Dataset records
+ + +

(** [instance.user]: follows the foreign key into [auth_user]. *)
Definition related_user (r : MyTable) : M User :=
  match mt_user r with
  | None => raise RelatedObjectDoesNotExist
  | Some k =>
      d ← get_db;
      match filter (λ u, user_pk u = k) (auth_user d) with
      | u :: _ => mret u
      | [] => raise User_DoesNotExist
      end
  end.

(** [instance.user == request.user]: models are equal when their keys are. *)
Definition user_eq (owner : User) (u : RequestUser) : bool :=
  match u with
  | AnonymousUser => false
  | Authenticated u => bool_decide (user_pk owner = user_pk u)
  end.

(** [instance.user = u]: only a [User] can be assigned. *)
Definition assign_user (u : RequestUser) (r : MyTable) : M MyTable :=
  match u with
  | Authenticated u => mret (set_user (Some (user_pk u)) r)
  | AnonymousUser =>
      raise (ValueError "Cannot assign AnonymousUser: MyTable.user must be a User instance.")
  end.

(** [instance.save()]: the owner column is NOT NULL; an instance without a
    key is inserted under the next key, one with a key replaces its row (and
    is inserted under that key when no row has it). *)
Definition save (r : MyTable) : M MyTable :=
  match mt_user r with
  | None => raise IntegrityError
  | Some _ =>
      d ← get_db;
      match mt_id r with
      | None =>
          let r' := set_id (Some (mytable_seq d)) r in
          put_db (mkDatabase (auth_user d) (app_mytable d ++ [r']) (S (mytable_seq d)));;
          mret r'
      | Some k =>
          (if bool_decide (Exists (λ x, mt_id x = Some k) (app_mytable d))
           then put_db (mkDatabase (auth_user d)
                          ((λ x, if bool_decide (mt_id x = Some k) then r else x) <$> app_mytable d)
                          (mytable_seq d))
           else put_db (mkDatabase (auth_user d) (app_mytable d ++ [r])
                          (mytable_seq d `max` S k)));;
          mret r
      end
  end.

+ + +

[Description of the task] Take the lines above from the one containing "(** [instance.user == request.user]: models" to the one containing "((λ x, if bool_decide" and retype them exactly, both ends included, with nothing added.

[Written solution]
(** [instance.user == request.user]: models are equal when their keys are. *)
Definition user_eq (owner : User) (u : RequestUser) : bool :=
  match u with
  | AnonymousUser => false
  | Authenticated u => bool_decide (user_pk owner = user_pk u)
  end.

(** [instance.user = u]: only a [User] can be assigned. *)
Definition assign_user (u : RequestUser) (r : MyTable) : M MyTable :=
  match u with
  | Authenticated u => mret (set_user (Some (user_pk u)) r)
  | AnonymousUser =>
      raise (ValueError "Cannot assign AnonymousUser: MyTable.user must be a User instance.")
  end.

(** [instance.save()]: the owner column is NOT NULL; an instance without a
    key is inserted under the next key, one with a key replaces its row (and
    is inserted under that key when no row has it). *)
Definition save (r : MyTable) : M MyTable :=
  match mt_user r with
  | None => raise IntegrityError
  | Some _ =>
      d ← get_db;
      match mt_id r with
      | None =>
          let r' := set_id (Some (mytable_seq d)) r in
          put_db (mkDatabase (auth_user d) (app_mytable d ++ [r']) (S (mytable_seq d)));;
          mret r'
      | Some k =>
          (if bool_decide (Exists (λ x, mt_id x = Some k) (app_mytable d))
           then put_db (mkDatabase (auth_user d)
                          ((λ x, if bool_decide (mt_id x = Some k) then r else x) <$> app_mytable d)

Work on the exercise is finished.